Improved glycemic control with insulin aspart - A multicenter randomized double-blind crossover trial in type 1 diabetic patients

OBJECTIVE - To compare glycemic control obtained with the new rapid-acting insulin analog insulin aspart with that obtained with unmodified human insulin using algorithm-driven dosage adjustment. RESEARCH DESIGN AND METHODS - This was a multicenter randomized double-blind crossover study of 90 male subjects with type 1 diabetes. Insulin aspart or soluble human insulin was administered before meals, and NPH insulin was administered at bedtime as basal therapy. Each 4-week study period ended with a 24-h inpatient serum insulin and plasma glucose profile. RESULTS - The 24-h plasma glucose control obtained with insulin aspart, as assessed by excursions of blood glucose outside a predefined normal range (4.0-7.0 mmol/l), was superior (22% reduction in excursion, P < 0.01).

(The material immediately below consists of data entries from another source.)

(** The cost table is exact.  On a catalogue of positive integer amounts and
    positive integer prices [p] with [p * C < 2 ^ 53], every cell [j] of the
    finished table holds the least price of a multiset of amount exactly
    [j], and [Infinity] precisely when no multiset has that amount. *)
Theorem build_table_exact tiers C j :
  exact_prices C tiers = true →
  0 < C →
  0 ≤ j ≤ C →
  match aget (dp (build_table tiers C)) j with
  | Some c =>
      (c = Infinity ∧ ∀ ms, Forall (λ x, x ∈ tiers) ms → sum_rp ms ≠ j) ∨
      (∃ p,
         c = Z2num p ∧ 0 ≤ p < 2 ^ 53 ∧
         (∃ ms, Forall (λ x, x ∈ tiers) ms ∧
                sum_rp ms = j ∧ sum_price ms = p) ∧
         (∀ ms, Forall (λ x, x ∈ tiers) ms → sum_rp ms = j →
                p ≤ sum_price ms))
  | None => False
  end.
Proof.
  intros Hex HC Hj.
  destruct (exact_prices_bound _ _ HC Hex) as (P & HP & Hprices).
  assert (∀ t, t ∈ tiers → 0 < rp t) as Hrp
    by (intros t Ht; by destruct (Hprices t Ht)).
  rewrite (build_table_sim tiers C P) by (done || lia).
  cbn [dp embed_table]. rewrite aget_fmap.
  destruct (ExactFacts.build_table_inv tiers C Hrp) as [Hwf Hopt]; [lia|].
  destruct (aget_is_Some (Exact.dp (Exact.build_table tiers C)) j)
    as [c Hc].
  { rewrite (Exact.wf_size _ _ _ _ Hwf). lia. }
  rewrite Hc. destruct c as [p|]; simpl.
  - right. exists p. split; [done|]. split_and!.
    + destruct (wf_bound tiers C P Hprices HP _ _ _ _ Hwf Hc). lia.
    + destruct (wf_bound tiers C P Hprices HP _ _ _ _ Hwf Hc). nia.
    + destruct (ExactFacts.walk_reach tiers C C _ Hwf (S (Z.to_nat j)) j p)
        as (ms & _ & Hin & Hsum & Hprice & _); [lia|lia|done|].
      by exists ms.
    + intros ms Hms Hsum.
      destruct (ExactFacts.table_opt_reach tiers C Hrp C _ ms Hwf Hopt Hms)
        as (q & Hq & Hle); [lia..|].
      rewrite Hsum, Hc in Hq. by simplify_eq.
  - left. split; [done|]. intros ms Hms Hsum.
    destruct (ExactFacts.table_opt_reach tiers C Hrp C _ ms Hwf Hopt Hms)
      as (q & Hq & Hle); [lia..|].
    rewrite Hsum, Hc in Hq. done.
Qed.

Lemma build_table_exact_witness :
  match aget (dp (build_table small_tiers 12)) 8 with
  | Some c =>
      (c = Infinity ∧
       ∀ ms, Forall (λ x, x ∈ small_tiers) ms → sum_rp ms ≠ 8) ∨
      (∃ p,
         c = Z2num p ∧ 0 ≤ p < 2 ^ 53 ∧
         (∃ ms, Forall (λ x, x ∈ small_tiers) ms ∧
                sum_rp ms = 8 ∧ sum_price ms = p) ∧
         (∀ ms, Forall (λ x, x ∈ small_tiers) ms → sum_rp ms = 8 →
                p ≤ sum_price ms))
  | None => False
  end.
Proof.
  apply (build_table_exact small_tiers 12 8);
    [vm_compute; reflexivity | lia | lia].
Defined.

(** No package of the plan is superfluous.  On a catalogue of exact prices
    the plan is not empty, and taking any one package out of it leaves less
    than the target; hence the overshoot is smaller than the amount of every
    package bought, and strictly smaller than the largest amount of the
    catalogue. *)
Theorem findOptimalPlan_tight tiers targetRP fuel :
  valid_tiers targetRP tiers = true →
  0 < targetRP →
  (Z.to_nat (targetRP + maxRP tiers) < fuel)%nat →
  ∃ r,
    findOptimalPlan fuel targetRP tiers = Some r ∧
    packages r ≠ [] ∧
    (∀ t, t ∈ packages r → totalRP r - rp t < targetRP) ∧
    totalRP r < targetRP + maxRP tiers.
Proof.
  intros Hv HT Hfuel.
  destruct (findOptimalPlan_spec tiers targetRP fuel Hv HT Hfuel)
    as (pk & b & p & Hrun & _ & Hb & Hin & Hsum & Hprice & Hmin & _).
  destruct (valid_tiers_spec _ _ Hv) as [_ Hex].
  pose proof (exact_prices_spec _ _ Hex) as Hpos.
  assert (∀ t, t ∈ pk → b - rp t < targetRP) as Htight.
  { intros t (l1 & l2 & ->)%list_elem_of_split.
    rewrite sum_rp_app in Hsum. rewrite sum_price_app in Hprice.
    simpl in Hsum, Hprice.
    apply Forall_app in Hin as [Hin1 Hin2].
    apply Forall_cons in Hin2 as [Ht Hin2].
    destruct (decide (targetRP ≤ sum_rp (l1 ++ l2))) as [Hge|]; [|
      rewrite sum_rp_app in *; lia].
    destruct (Hmin (l1 ++ l2)) as [Hle _];
      [by apply Forall_app|done|].
    rewrite sum_price_app in Hle.
    destruct (Hpos t Ht) as (_ & _ & ? & _). lia. }
  eexists. split; [done|]. simpl. split_and!; [|done|].
  - intros ->. simpl in Hsum. lia.
  - destruct pk as [|t pk]; [simpl in Hsum; lia|].
    pose proof (Htight t ltac:(left)) as Ht.
    apply Forall_cons in Hin as [Hin _].
    pose proof (maxRP_ge _ _ Hin). lia.
Qed.

Lemma findOptimalPlan_tight_witness :
  ∃ r,
    findOptimalPlan 13 7 small_tiers = Some r ∧
    packages r ≠ [] ∧
    (∀ t, t ∈ packages r → totalRP r - rp t < 7) ∧
    totalRP r < 7 + maxRP small_tiers.
Proof.
  apply (findOptimalPlan_tight small_tiers 7 13);
    [vm_compute; reflexivity | lia | vm_compute; lia].
Defined.

(** A larger target never costs less, on a catalogue whose prices are exact
    up to the larger target. *)
Theorem findOptimalPlan_target_mono tiers targetRP targetRP' fuel :
  valid_tiers targetRP' tiers = true →
  0 < targetRP ≤ targetRP' →
  (Z.to_nat (targetRP' + maxRP tiers) < fuel)%nat →
  ∃ r r' p p',
    findOptimalPlan fuel targetRP tiers = Some r ∧
    findOptimalPlan fuel targetRP' tiers = Some r' ∧
    totalPrice r = Z2num p ∧ totalPrice r' = Z2num p' ∧
    0 < p ≤ p' ∧ p' < 2 ^ 53 ∧
    js_lt (totalPrice r') (totalPrice r) = false.
Proof.
  intros Hv' HT Hfuel. pose proof (maxRP_nonneg tiers) as Hmax.
  assert (valid_tiers targetRP tiers = true) as Hv.
  { destruct (valid_tiers_spec _ _ Hv') as [Hne Hex].
    apply valid_tiers_intro; [done|].
    apply (exact_prices_mono (targetRP' + maxRP tiers)); [lia|done]. }
  destruct (findOptimalPlan_spec tiers targetRP fuel Hv)
    as (pk & b & p & Hrun & Hp & _ & _ & _ & _ & Hmin & _); [lia..|].
  destruct (findOptimalPlan_spec tiers targetRP' fuel Hv')
    as (pk' & b' & p' & Hrun' & Hp' & Hb' & Hin' & Hsum' & Hprice' & _);
    [lia..|].
  destruct (Hmin pk' Hin') as [Hle _]; [lia|].
  eexists _, _, p, p'. split_and!; [done..|lia|lia|lia|]. simpl.
  rewrite js_lt_exact by lia. apply Z.ltb_ge. lia.
Qed.

Lemma findOptimalPlan_target_mono_witness :
  ∃ r r' p p',
    findOptimalPlan 15 7 small_tiers = Some r ∧
    findOptimalPlan 15 9 small_tiers = Some r' ∧
    totalPrice r = Z2num p ∧ totalPrice r' = Z2num p' ∧
    0 < p ≤ p' ∧ p' < 2 ^ 53 ∧
    js_lt (totalPrice r') (totalPrice r) = false.
Proof.
  apply (findOptimalPlan_target_mono small_tiers 7 9 15);
    [vm_compute; reflexivity | lia | vm_compute; lia].
Defined.

(** The order of the catalogue does not matter to the totals: two catalogues
    of exact prices with the same packages give the same [totalPrice] and the
    same [totalRP]. *)
Theorem findOptimalPlan_order_irrelevant tiers tiers' targetRP fuel :
  valid_tiers targetRP tiers = true →
  tiers ≡ₚ tiers' →
  0 < targetRP →
  (Z.to_nat (targetRP + maxRP tiers) < fuel)%nat →
  ∃ r r',
    findOptimalPlan fuel targetRP tiers = Some r ∧
    findOptimalPlan fuel targetRP tiers' = Some r' ∧
    totalPrice r' = totalPrice r ∧
    totalRP r' = totalRP r.
Proof.
  intros Hv Hperm HT Hfuel.
  destruct (valid_tiers_spec _ _ Hv) as [Hne Hex].
  pose proof (exact_prices_spec _ _ Hex) as Hpos.
  assert (∀ x, x ∈ tiers' ↔ x ∈ tiers) as Hmem
    by (intros x; by rewrite Hperm).
  assert (maxRP tiers' = maxRP tiers) as Hmax.
  { apply Z.le_antisymm.
    - destruct (maxRP_attained tiers') as [->|(t & Ht & <-)];
        [apply maxRP_nonneg|]. apply maxRP_ge. by apply Hmem.
    - destruct (maxRP_attained tiers) as [->|(t & Ht & <-)];
        [apply maxRP_nonneg|]. apply maxRP_ge. by apply Hmem. }
  pose proof (maxRP_nonneg tiers) as Hmax0.
  assert (valid_tiers targetRP tiers' = true) as Hv'.
  { apply valid_tiers_intro.
    - intros ->. by apply Permutation_nil_r in Hperm.
    - rewrite Hmax. apply exact_prices_intro; [lia|].
      intros t Ht%Hmem. destruct (Hpos t Ht) as (? & ? & ? & ?).
      split; [done|]. by exists (price_Z t). }
  destruct (findOptimalPlan_spec tiers targetRP fuel Hv HT Hfuel)
    as (pk & b & p & Hrun & Hp & Hb & Hin & Hsum & Hprice & Hmin & _).
  destruct (findOptimalPlan_spec tiers' targetRP fuel Hv' HT)
    as (pk' & b' & p' & Hrun' & Hp' & Hb' & Hin' & Hsum' & Hprice' & Hmin'
        & _);
    [by rewrite Hmax|].
  assert (Forall (λ x, x ∈ tiers) pk') as Hin'1
    by (eapply Forall_impl; [done|]; intros x; apply Hmem).
  assert (Forall (λ x, x ∈ tiers') pk) as Hin1
    by (eapply Forall_impl; [done|]; intros x; apply Hmem).
  destruct (Hmin pk' Hin'1) as [Hle Htie]; [lia|].
  destruct (Hmin' pk Hin1) as [Hle' Htie']; [lia|].
  eexists _, _. split_and!; [done|done|simpl..].
  - f_equal. lia.
  - assert (p = p') by lia. lia.
Qed.

Lemma findOptimalPlan_order_irrelevant_witness :
  ∃ r r',
    findOptimalPlan 13 7 small_tiers = Some r ∧
    findOptimalPlan 13 7 (reverse small_tiers) = Some r' ∧
    totalPrice r' = totalPrice r ∧
    totalRP r' = totalRP r.
Proof.
  apply (findOptimalPlan_order_irrelevant small_tiers (reverse small_tiers)
           7 13);
    [vm_compute; reflexivity | apply Permutation_swap | lia
    | vm_compute; lia].
Defined.
(* ===== verification/Regex.v ===== *)
(** * Regular expressions

    Go's [regexp.MatchString] for the expressions of this program: classes of
    ASCII characters, concatenation, alternatives and repetition, anchored at both
    ends.  A byte beyond ASCII belongs to none of the classes, so that matching
    runes and matching bytes agree.  [matches] is the language of an expression,
    [re_match] the executable test, by derivatives, and the two are the same. *)

From S2P Require Import Prelude.

Inductive regex :=
  | RNone
  | REps
  | RClass (p : ascii -> bool)
  | RSeq (a b : regex)
  | RAlt (a b : regex)
  | RStar (a : regex).

(** ** The language *)

Inductive matches : regex -> list ascii -> Prop :=
  | m_eps : matches REps []
  | m_class p c : p c = true -> matches (RClass p) [c]
  | m_seq a b l1 l2 : matches a l1 -> matches b l2 -> matches (RSeq a b) (l1 ++ l2)
  | m_alt_l a b l : matches a l -> matches (RAlt a b) l
  | m_alt_r a b l : matches b l -> matches (RAlt a b) l
  | m_star_nil a : matches (RStar a) []
  | m_star_cons a l1 l2 : matches a l1 -> matches (RStar a) l2 -> matches (RStar a) (l1 ++ l2).
Create HintDb regex.
#[export] Hint Constructors matches : regex.

(** ** The test *)

Fixpoint nullable (r : regex) : bool :=
  match r with
  | RNone | RClass _ => false
  | REps | RStar _ => true
  | RSeq a b => nullable a && nullable b
  | RAlt a b => nullable a || nullable b
  end.

Fixpoint deriv (c : ascii) (r : regex) : regex :=
  match r with
  | RNone | REps => RNone
  | RClass p => if p c then REps else RNone
  | RSeq a b => if nullable a then RAlt (RSeq (deriv c a) b) (deriv c b) else RSeq (deriv c a) b
  | RAlt a b => RAlt (deriv c a) (deriv c b)
  | RStar a => RSeq (deriv c a) (RStar a)
  end.

Definition re_match (r : regex) (l : list ascii) : bool := nullable (foldl (fun r c => deriv c r) r l).
Definition MatchString (r : regex) (s : string) : bool := re_match r (list_ascii_of_string s).

Lemma matches_nil r : matches r [] <-> nullable r = true.
Proof.
  split.
  - remember [] as l eqn:E. induction 1 as [|p c|a b l1 l2 _ IH1 _ IH2| | | |]; cbn; try done.
    + apply app_eq_nil in E as [-> ->]. by rewrite IH1, IH2.
    + by rewrite IHmatches.
    + rewrite IHmatches by done. by rewrite orb_true_r.
  - induction r as [| | |a IHa b IHb|a IHa b IHb|a IHa]; cbn; try done; auto with regex.
    + intros [Ha Hb]%andb_true_iff. change (@nil ascii) with ([] ++ [] : list ascii). auto with regex.
    + intros [Ha|Hb]%orb_true_iff; auto with regex.
Qed.

Lemma star_cons_inv a c l : matches (RStar a) (c :: l) ->
  exists l1 l2, l = l1 ++ l2 /\ matches a (c :: l1) /\ matches (RStar a) l2.
Proof.
  remember (RStar a) as r eqn:Er. remember (c :: l) as l0 eqn:El. intros H. revert a c l Er El.
  induction H as [|? ? ?| | | | |a' l1 l2 H1 _ H2 IH]; intros a0 c0 m0 Er El; try done. simplify_eq.
  destruct l1 as [|c l1]; [by apply IH|]. cbn in El. simplify_eq. by exists l1, l2.
Qed.

Lemma matches_deriv r c l : matches r (c :: l) <-> matches (deriv c r) l.
Proof.
  revert l. induction r as [| |p|a IHa b IHb|a IHa b IHb|a IHa]; intros l; cbn.
  - split; inversion 1.
  - split; inversion 1.
  - split.
    + inversion 1 as [|p' c' Hp| | | | |]; subst. rewrite Hp. constructor.
    + destruct (p c) eqn:Hp; inversion 1; subst. by constructor.
  - assert (Hs : matches (RSeq a b) (c :: l) <->
      (exists l1 l2, l = l1 ++ l2 /\ matches a (c :: l1) /\ matches b l2)
      \/ (nullable a = true /\ matches b (c :: l))).
    { split.
      - inversion 1 as [| |? ? l1 l2 H1 H2 E1 E2| | | |]; subst.
        destruct l1 as [|c' l1]; cbn in E2; simplify_eq; [right|left; eauto].
        split; [by apply matches_nil|done].
      - intros [(l1 & l2 & -> & H1 & H2)|[Hn H2]].
        + by apply (m_seq a b (c :: l1) l2).
        + apply (m_seq a b []); [by apply matches_nil|done]. }
    rewrite Hs. assert (Hd : matches (RSeq (deriv c a) b) l <->
      exists l1 l2, l = l1 ++ l2 /\ matches a (c :: l1) /\ matches b l2).
    { split.
      - inversion 1 as [| |? ? l1 l2 H1 H2| | | |]; subst. exists l1, l2. by rewrite IHa.
      - intros (l1 & l2 & -> & H1%IHa & H2). by constructor. }
    destruct (nullable a) eqn:Hn.
    + rewrite <- Hd, IHb. split; [intros [?|[_ ?]]; auto with regex|].
      inversion 1; subst; auto.
    + rewrite Hd. split; [intros [?|[? _]]; done|by left].
  - split.
    + inversion 1; subst; [apply m_alt_l, IHa|apply m_alt_r, IHb]; done.
    + inversion 1; subst; [apply m_alt_l, IHa|apply m_alt_r, IHb]; done.
  - split.
    + intros (l1 & l2 & -> & H1 & H2)%star_cons_inv. constructor; [by apply IHa|done].
    + inversion 1 as [| |? ? l1 l2 H1 H2| | | |]; subst.
      apply (m_star_cons a (c :: l1) l2); [by apply IHa|done].
Qed.

(** The test decides the language. *)
Theorem re_match_correct r l : re_match r l = true <-> matches r l.
Proof.
  unfold re_match. revert r. induction l as [|c l IH]; intros r; cbn [foldl].
  - symmetry. apply matches_nil.
  - by rewrite IH, matches_deriv.
Qed.

(** ** Derived forms *)

Definition rplus (r : regex) : regex := RSeq r (RStar r).
Fixpoint rrep (n : nat) (r : regex) : regex := match n with O => REps | S n => RSeq r (rrep n r) end.
Fixpoint rupto (n : nat) (r : regex) : regex := match n with O => REps | S n => RAlt REps (RSeq r (rupto n r)) end.
(** [r{m,n}] and [r{m,}]. *)
Definition rbetween (m n : nat) (r : regex) : regex := RSeq (rrep m r) (rupto (n - m) r).
Definition ratleast (m : nat) (r : regex) : regex := RSeq (rrep m r) (RStar r).
Definition ropt (r : regex) : regex := RAlt REps r.
Definition rchar (c : ascii) : regex := RClass (Ascii.eqb c).

Lemma matches_class p l : matches (RClass p) l <-> exists c, l = [c] /\ p c = true.
Proof. split; [inversion 1; eauto|]. intros (c & -> & H). by constructor. Qed.
Lemma matches_seq a b l : matches (RSeq a b) l <-> exists l1 l2, l = l1 ++ l2 /\ matches a l1 /\ matches b l2.
Proof. split; [inversion 1; subst; eauto 6|]. intros (l1 & l2 & -> & ? & ?). by constructor. Qed.
Lemma matches_alt a b l : matches (RAlt a b) l <-> matches a l \/ matches b l.
Proof. split; [inversion 1; auto|]. intros [?|?]; auto with regex. Qed.
Lemma matches_eps l : matches REps l <-> l = [].
Proof. split; [by inversion 1|]. intros ->. constructor. Qed.
Lemma matches_char c l : matches (rchar c) l <-> l = [c].
Proof.
  unfold rchar. rewrite matches_class. split; [intros (d & -> & ->%Ascii.eqb_eq); done|].
  intros ->. exists c. split; [done|]. apply Ascii.eqb_refl.
Qed.

Lemma matches_star_class p l : matches (RStar (RClass p)) l <-> Forall (fun c => p c = true) l.
Proof.
  split.
  - remember (RStar (RClass p)) as r eqn:E. induction 1 as [| | | | | |a l1 l2 H1 _ H2 IH]; simplify_eq; [done|].
    apply matches_class in H1 as (c & -> & Hc). constructor; auto.
  - induction 1 as [|c l Hc _ IH]; [constructor|]. apply (m_star_cons (RClass p) [c] l); [by constructor|done].
Qed.

Lemma matches_rep_class n p l : matches (rrep n (RClass p)) l <-> length l = n /\ Forall (fun c => p c = true) l.
Proof.
  revert l. induction n as [|n IH]; intros l; cbn.
  - rewrite matches_eps. destruct l; naive_solver.
  - rewrite matches_seq. setoid_rewrite matches_class. setoid_rewrite IH. split.
    + intros (l1 & l2 & -> & (c & -> & Hc) & <- & Hl). split; [done|by constructor].
    + intros [Hn Hf]. destruct Hf as [|c l' Hc Hl]; [done|]. exists [c], l'. cbn in Hn.
      split_and!; [done|eauto|lia|done].
Qed.

Lemma matches_upto_class n p l :
  matches (rupto n (RClass p)) l <-> (length l <= n)%nat /\ Forall (fun c => p c = true) l.
Proof.
  revert l. induction n as [|n IH]; intros l; cbn.
  - rewrite matches_eps. destruct l; cbn; [naive_solver|split; [done|intros [? _]; lia]].
  - rewrite matches_alt, matches_eps, matches_seq. setoid_rewrite matches_class. setoid_rewrite IH. split.
    + intros [->|(l1 & l2 & -> & (c & -> & Hc) & ? & ?)]; cbn; [split; [lia|done]|split; [lia|by constructor]].
    + intros [Hn Hf]. destruct Hf as [|c l' Hc Hl]; [by left|]. right. exists [c], l'. cbn in Hn.
      split_and!; [done|eauto|lia|done].
Qed.

Lemma matches_between_class m n p l : (m <= n)%nat ->
  matches (rbetween m n (RClass p)) l <-> (m <= length l <= n)%nat /\ Forall (fun c => p c = true) l.
Proof.
  intros Hmn. unfold rbetween. rewrite matches_seq. setoid_rewrite matches_rep_class.
  setoid_rewrite matches_upto_class. split.
  - intros (l1 & l2 & -> & [<- ?] & ? & ?). rewrite length_app, Forall_app. split; [lia|done].
  - intros [Hl Hf]. exists (take m l), (drop m l). rewrite take_drop, length_take, length_drop.
    split_and!; [done|lia|by apply Forall_take|lia|by apply Forall_drop].
Qed.

Lemma matches_atleast_class m p l :
  matches (ratleast m (RClass p)) l <-> (m <= length l)%nat /\ Forall (fun c => p c = true) l.
Proof.
  unfold ratleast. rewrite matches_seq. setoid_rewrite matches_rep_class. setoid_rewrite matches_star_class. split.
  - intros (l1 & l2 & -> & [<- ?] & ?). rewrite length_app, Forall_app. split; [lia|done].
  - intros [Hl Hf]. exists (take m l), (drop m l). rewrite take_drop, length_take.
    split_and!; [done|lia|by apply Forall_take|by apply Forall_drop].
Qed.

Lemma matches_plus_class p l :
  matches (rplus (RClass p)) l <-> l <> [] /\ Forall (fun c => p c = true) l.
Proof.
  unfold rplus. rewrite matches_seq. setoid_rewrite matches_class. setoid_rewrite matches_star_class. split.
  - intros (l1 & l2 & -> & (c & -> & Hc) & Hl). split; [done|by constructor].
  - intros [Hn Hf]. destruct Hf as [|c l' Hc Hl]; [done|]. exists [c], l'. eauto.
Qed.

Fructosamine levels remained unchanged with insulin aspart, with daytime glycemic control superior but nighttime glycemic control inferior. Eight-point home blood glucose profiles confirmed that insulin aspart significantly improved postprandial blood glucose control after lunch and dinner (P < 0.05) without deterioration of preprandial blood glucose control. Hypoglycemic episodes requiring third-party intervention were significantly fewer with insulin aspart than with human insulin (20 vs. 44 events, P < 0.002). Insulin aspart was well tolerated. CONCLUSIONS - In comparison with human insulin, insulin aspart can improve postprandial glycemic control as assessed by a reduction in hyper- and hypoglycemic excursions in people with type 1 diabetes. For its full potential to be realized, it will need to provide better control of nighttime hyperglycemia.